Tuesday, July 29, 2014

Stunted in Suburbia


I've been in this phase lately, a phase that has me wondering, "Just how stunted really are my children for not having an 'explorable' backyard?" (Cement and dirt aren't cutting it.)

Like I wonder if psychological studies will one day reveal the travesty of it all. Children who have grown up in restricted environments - places where they have not been free to roam and poke sticks in murky ponds - will develop a disdain for the color green. Or some oddly correlated outcome, ranging from "so what, you don't like green things" to bigger stuff like robbing banks. (Bank robbery - my brain's default when I think of the atrocities of mankind.)

On the brighter side, this comedian on TV last night talked about growing up in the ghetto. He said, "Our basketball hoop was a rib cage, a RIB CAGE!" So, there's that. We've got that going for us - no rib cage basketball hoops around these parts.

But still, I find myself over-exaggerating things country folks might experience on a daily basis. Things in nature. Things that make you feel alive. Like somehow it's one of God's favorite ways of connecting with us, and we Parkers are missing out.

Take the beauty of a sunset... I'll force my kids to look: "See! See how the sky is super pretty over there behind the Chevron gas station, just above the strip mall?"

Or get extra giddy because a butterfly decided to land on something in OUR yard - the dog bowl, the trash can, the night blooming jasmine I hoped would make my patio smell like a fairyland, but hasn't yet.

Sure, there are wilderness vacations we can take (and DO take to the redwoods each year) to help offset any feelings of being too fenced-in. And go right ahead, remind me of our two years in Alabama where we had a backyard with deer and woods and trails. But is two years enough to keep my kids from someday seeking stunted-in-suburbia therapy?

It's all stuff that's been on my mind.
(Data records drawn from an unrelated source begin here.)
(** X3. The [toggle-pin] handler flips the flag of the entry at the
    given position and nothing else: contents and order stay, and a
    second call with the same position gives back the history the
    first call started from. *)
Theorem toggle_pin_twice (index : Z) (w : World) :
  (∀ j : nat,
     clipboardHistory (toggle_pin index w).2 !! j
     = if decide (Z.of_nat j = index)
       then (λ it, set_pinned (negb (pinned it)) it) <$> clipboardHistory w !! j
       else clipboardHistory w !! j)
  ∧ content <$> clipboardHistory (toggle_pin index w).2
    = content <$> clipboardHistory w
  ∧ clipboardHistory (toggle_pin index (toggle_pin index w).2).2
    = clipboardHistory w.
Proof.
  set (flip := λ it, set_pinned (negb (pinned it)) it).
  assert (Hflip : ∀ it, flip (flip it) = it).
  { intros [t c ts p i]. unfold flip, set_pinned. simpl. by rewrite negb_involutive. }
  rewrite !toggle_pin_clipboardHistory.
  destruct (JS.get (clipboardHistory w) index) as [it|] eqn:Hget.
  - apply JS_get_lookup in Hget as [Hpos Hit]. repeat split.
    + intros j. rewrite list_lookup_alter.
      destruct (decide (Z.to_nat index = j)) as [<-|Hne].
      * by rewrite decide_True by lia.
      * by rewrite decide_False by lia.
    + apply list_eq. intros j. rewrite !list_lookup_fmap, list_lookup_alter.
      destruct (decide (Z.to_nat index = j)) as [<-|Hne]; [|done].
      by destruct (clipboardHistory w !! Z.to_nat index).
    + assert (Hget' : JS.get (alter flip (Z.to_nat index) (clipboardHistory w)) index
                      = Some (flip it)).
      { apply JS_get_lookup. split; [done|].
        by rewrite list_lookup_alter_eq, Hit. }
      fold flip. rewrite Hget'. rewrite list_alter_alter_eq.
      apply list_alter_id. intros x. apply Hflip.
  - rewrite Hget. repeat split. intros j.
    destruct (decide (Z.of_nat j = index)) as [<-|]; [|done].
    unfold JS.get in Hget. destruct (Z.ltb_spec (Z.of_nat j) 0); [lia|].
    rewrite Nat2Z.id in Hget. by rewrite Hget.
Qed.

(** X4. When the position names an entry, the [delete-item] handler
    returns [true] and removes that entry alone: the list is one
    shorter, the entries before the position stay where they are and
    the entries after it move up by one. *)
Theorem delete_item_removes_one (index : Z) (w : World) (it : Item) :
  JS.get (clipboardHistory w) index = Some it →
  (delete_item index w).1 = true
  ∧ clipboardHistory (delete_item index w).2
    = delete (Z.to_nat index) (clipboardHistory w)
  ∧ length (clipboardHistory (delete_item index w).2)
    = length (clipboardHistory w) - 1
  ∧ ∀ j : nat,
      clipboardHistory (delete_item index w).2 !! j
      = clipboardHistory w !! (if decide (j < Z.to_nat index) then j else S j).
Proof.
  intros Hget. unfold delete_item. rewrite Hget. cbn [fst snd].
  apply JS_get_lookup in Hget as [Hpos Hit].
  assert (Hh : clipboardHistory
                 (saveHistory (set_clipboardHistory
                    (JS.splice1 (clipboardHistory w) index) w))
               = delete (Z.to_nat index) (clipboardHistory w)).
  { simpl. unfold JS.splice1, JS.clamp_index.
    destruct (Z.ltb_spec index 0); [lia|].
    apply lookup_lt_Some in Hit.
    rewrite Z.min_l by lia. by rewrite delete_take_drop. }
  rewrite Hh. repeat split.
  - apply length_delete. by eexists.
  - intros j. apply list_lookup_delete.
Qed.

Lemma delete_item_removes_one_witness :
  let w := sample_world [sample_item "c" false 3; sample_item "b" false 2] 2 in
  (delete_item 0 w).1 = true
  ∧ clipboardHistory (delete_item 0 w).2 = delete (Z.to_nat 0) (clipboardHistory w)
  ∧ length (clipboardHistory (delete_item 0 w).2) = length (clipboardHistory w) - 1
  ∧ ∀ j : nat,
      clipboardHistory (delete_item 0 w).2 !! j
      = clipboardHistory w !! (if decide (j < Z.to_nat 0) then j else S j).
Proof.
  apply (delete_item_removes_one 0
           (sample_world [sample_item "c" false 3; sample_item "b" false 2] 2)
           (sample_item "c" false 3)).
  reflexivity.
Defined.

(** ** Searching for what was just added *)

Lemma same_ignoring_case_refl s : same_ignoring_case s s.
Proof. by apply same_ignoring_case_lower. Qed.



(** ** The clipboard watcher *)

Lemma addToHistory_frame item w :
  lastClipboardContent (addToHistory item w) = lastClipboardContent w
  ∧ lastImageDataURL (addToHistory item w) = lastImageDataURL w
  ∧ clipboard_text (addToHistory item w) = clipboard_text w
  ∧ clipboard_image (addToHistory item w) = clipboard_image w
  ∧ store_maxItems (store (addToHistory item w)) = store_maxItems (store w)
  ∧ store_hotkey (store (addToHistory item w)) = store_hotkey (store w)
  ∧ store_clipboardHistory (store (addToHistory item w))
    = clipboardHistory (addToHistory item w).
Proof.
  unfold addToHistory, notify_renderer. by destruct (window_alive _).
Qed.

Lemma watcher_text_unchanged now iso w :
  clipboard_text w = lastClipboardContent w → watcher_text now iso w = w.
Proof.
  intros Heq. unfold watcher_text.
  rewrite (bool_decide_eq_false_2 (clipboard_text w ≠ lastClipboardContent w))
    by (intros Hne; by apply Hne).
  by rewrite andb_false_r.
Qed.

Lemma watcher_image_unchanged now iso w :
  (∀ d, clipboard_image w = Some d → d = lastImageDataURL w) →
  watcher_image now iso w = w.
Proof.
  intros Heq. unfold watcher_image. destruct (clipboard_image w) as [d|]; [|done].
  rewrite (bool_decide_eq_false_2 (d ≠ lastImageDataURL w)); [done|].
  intros Hne. by apply Hne, Heq.
Qed.

Lemma watcher_image_text_fields now iso w :
  clipboard_text (watcher_image now iso w) = clipboard_text w
  ∧ lastClipboardContent (watcher_image now iso w) = lastClipboardContent w.
Proof.
  unfold watcher_image. destruct (clipboard_image w) as [d|]; [|done].
  destruct (_ && _); [|done]. simpl.
  by destruct (addToHistory_frame (mkItem Image d iso false now) w)
    as (-> & _ & -> & _).
Qed.

Lemma watcher_text_not_due now iso w :
  text_due w = false → watcher_text now iso w = w.
Proof. unfold text_due, watcher_text. by intros ->. Qed.

Lemma watcher_image_not_due now iso w :
  image_due w = false → watcher_image now iso w = w.
Proof.
  unfold image_due, watcher_image. destruct (clipboard_image w); [|done].
  by intros ->.
Qed.

Lemma text_due_watcher_text now iso w :
  text_due (watcher_text now iso w) = false.
Proof.
  destruct (text_due w) eqn:Hdue.
  - unfold watcher_text. unfold text_due in Hdue. rewrite Hdue.
    unfold text_due. simpl.
    destruct (addToHistory_frame
      (mkItem Text (clipboard_text w) iso false now) w) as (_ & _ & -> & _).
    rewrite (bool_decide_eq_false_2 (clipboard_text w ≠ clipboard_text w))
      by (intros Hne; by apply Hne).
    by rewrite andb_false_r.
  - by rewrite watcher_text_not_due.
Qed.

Lemma image_due_watcher_image now iso w :
  image_due (watcher_image now iso w) = false.
Proof.
  destruct (image_due w) eqn:Hdue.
  - unfold watcher_image. unfold image_due in Hdue.
    destruct (clipboard_image w) as [d|] eqn:Hd; [|done]. rewrite Hdue.
    unfold image_due. simpl.
    destruct (addToHistory_frame (mkItem Image d iso false now) w)
      as (_ & _ & _ & -> & _).
    rewrite Hd.
    by rewrite (bool_decide_eq_false_2 (d ≠ d)) by (intros Hne; by apply Hne).
  - by rewrite watcher_image_not_due.
Qed.

Lemma text_due_watcher_image now iso w :
  text_due (watcher_image now iso w) = text_due w.
Proof.
  unfold text_due.
  by destruct (watcher_image_text_fields now iso w) as [-> ->].
Qed.

(** X6. What the watcher has looked at once it does not capture again:
    a second run of the watcher, with the OS clipboard as the first run
    found it, changes nothing at all, neither the history nor the
    store nor the trace. *)
Theorem watcher_tick_twice (now1 : Z) (iso1 : string) (now1' : Z) (iso1' : string)
    (now2 : Z) (iso2 : string) (now2' : Z) (iso2' : string) (w : World) :
  watcher_tick now2 iso2 now2' iso2' (watcher_tick now1 iso1 now1' iso1' w)
  = watcher_tick now1 iso1 now1' iso1' w.
Proof.
  unfold watcher_tick.
  set (w1 := watcher_text now1 iso1 w).
  set (w2 := watcher_image now1' iso1' w1).
  assert (Htext : watcher_text now2 iso2 w2 = w2).
  { apply watcher_text_not_due. unfold w2. rewrite text_due_watcher_image.
    apply text_due_watcher_text. }
  rewrite Htext. apply watcher_image_not_due, image_due_watcher_image.
Qed.

(** X7. What the OS clipboard holds when the watcher is started is not
    captured: [startClipboardWatcher] takes it as already seen, and a
    run of the watcher right after changes nothing. *)
Theorem watcher_tick_after_start (now : Z) (iso : string) (now' : Z) (iso' : string)
    (w : World) :
  watcher_tick now iso now' iso' (startClipboardWatcher_init w)
  = startClipboardWatcher_init w.
Proof.
  unfold watcher_tick.
  assert (Htext : watcher_text now iso (startClipboardWatcher_init w)
                  = startClipboardWatcher_init w).
  { apply watcher_text_unchanged. reflexivity. }
  rewrite Htext. apply watcher_image_unchanged.
  unfold startClipboardWatcher_init. simpl. by intros d ->.
Qed.

Lemma elem_of_addToHistory_list e maxItems item h :
  e ∈ addToHistory_list maxItems item h → e = item ∨ e ∈ h.
Proof.
  intros He. eapply elem_of_sublist in He; [|apply slice_0_sublist].
  apply elem_of_cons in He as [->|He]; [by left|].
  apply list_elem_of_filter in He as [_ He]. by right.
Qed.

(** X8. A run of the watcher adds only what it found on the OS
    clipboard and had not seen: every entry of the history after the
    run was there before, or is unpinned, carries the text (or image)
    of the OS clipboard, differs from the last-seen value of its
    channel and passes the watcher's test (a text that is not blank, an
    image data URL of more than 100 characters). *)
Theorem watcher_tick_adds_only_new (now : Z) (iso : string) (now' : Z)
    (iso' : string) (w : World) (e : Item) :
  e ∈ clipboardHistory (watcher_tick now iso now' iso' w) →
  e ∈ clipboardHistory w
  ∨ (pinned e = false
     ∧ accepted_by_watcher (item_type e) (content e)
     ∧ content e ≠ last_seen (item_type e) w
     ∧ match item_type e with
       | Text => clipboard_text w = content e
       | Image => clipboard_image w = Some (content e)
       end).
Proof.
  rewrite watcher_tick_clipboardHistory. cbv zeta.
  set (h1 := if decide (clipboard_text w ≠ lastClipboardContent w
                        ∧ accepted_by_watcher Text (clipboard_text w))
             then addToHistory_list (store_maxItems (store w))
                    (mkItem Text (clipboard_text w) iso false now)
                    (clipboardHistory w)
             else clipboardHistory w).
  assert (Hh1 : e ∈ h1 →
    e ∈ clipboardHistory w
    ∨ (pinned e = false
       ∧ accepted_by_watcher (item_type e) (content e)
       ∧ content e ≠ last_seen (item_type e) w
       ∧ match item_type e with
         | Text => clipboard_text w = content e
         | Image => clipboard_image w = Some (content e)
         end)).
  { unfold h1. case_decide as Hc; [|by left].
    intros [->|He]%elem_of_addToHistory_list; [right|by left].
    by destruct Hc. }
  destruct (clipboard_image w) as [d|] eqn:Hd; [|done].
  case_decide as Hc; [|done].
  intros [->|He]%elem_of_addToHistory_list; [right|by apply Hh1].
  by destruct Hc.
Qed.

Lemma watcher_tick_adds_only_new_witness :
  let w := set_clipboard "copied" None (sample_world [sample_item "old" true 1] 50) in
  let e := mkItem Text "copied" "t" false 2 in
  e ∈ clipboardHistory w
  ∨ (pinned e = false
     ∧ accepted_by_watcher (item_type e) (content e)
     ∧ content e ≠ last_seen (item_type e) w
     ∧ match item_type e with
       | Text => clipboard_text w = content e
       | Image => clipboard_image w = Some (content e)
       end).
Proof.
  apply (watcher_tick_adds_only_new 2 "t" 2 "t"
           (set_clipboard "copied" None (sample_world [sample_item "old" true 1] 50))
           (mkItem Text "copied" "t" false 2)).
  vm_compute. apply list_elem_of_here.
Defined.

(** ** What pasting does and does not do *)

Lemma stage_trace item w :
  trace (stage item w) = trace w ++ stage_events item w
  ∧ lastActiveWindowId (stage item w) = lastActiveWindowId w
  ∧ mainWindow (stage item w)
    = (λ win, mkWindow (isDestroyed win) false) <$> mainWindow w.
Proof.
  unfold stage, stage_events, hideWindow.
  destruct (decide (item_type item = Image)); simpl;
    destruct (mainWindow w) eqn:Hwin; simpl; by rewrite <- ?app_assoc.
Qed.

Lemma run_commands_app cmds1 cmds2 w :
  run_commands (cmds1 ++ cmds2) w = run_commands cmds2 (run_commands cmds1 w).
Proof. unfold run_commands. apply foldl_app. Qed.

Lemma run_commands_frame cmds w :
  lastActiveWindowId (run_commands cmds w) = lastActiveWindowId w
  ∧ mainWindow (run_commands cmds w) = mainWindow w
  ∧ shortcuts (run_commands cmds w) = shortcuts w.
Proof.
  induction cmds as [|cmd cmds IH] using rev_ind; [done|].
  rewrite run_commands_snoc. exact IH.
Qed.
And I can feel it wearing on me because, just this morning, I found myself encouraging my daughters over something they discovered, over something I would normally object to.

They found a mouse.

And it went from a simple "Hobo (the cat) has caught a mouse!" all the way to "We put it in a Nike shoe box with cotton balls and cantaloupe chunks and googled it and found out that boy mice have puffy butts and girl mice have skinny butts and since its butt is small we named her Charlotte."

As horrid as that may sound, did my daughters just have themselves a little adventure? Do mice count? Does that mean we have an explorable backyard after all? Are they suddenly connecting with God better? Has hope indeed sprung?

An old 17th century quote says: "You are seeking for secret ways of belonging to God, but there is only one: making use of whatever God offers you."

Turns out this is the life God has offered my family and me. And it's a good one. I mean, someone's gotta live in this house! And as Pastor Craig Barnes puts it, coveting a different life - no matter how many butterflies land in their yard - is like "living out of your neighbor's house." (But rib cage hoops I could always do without.)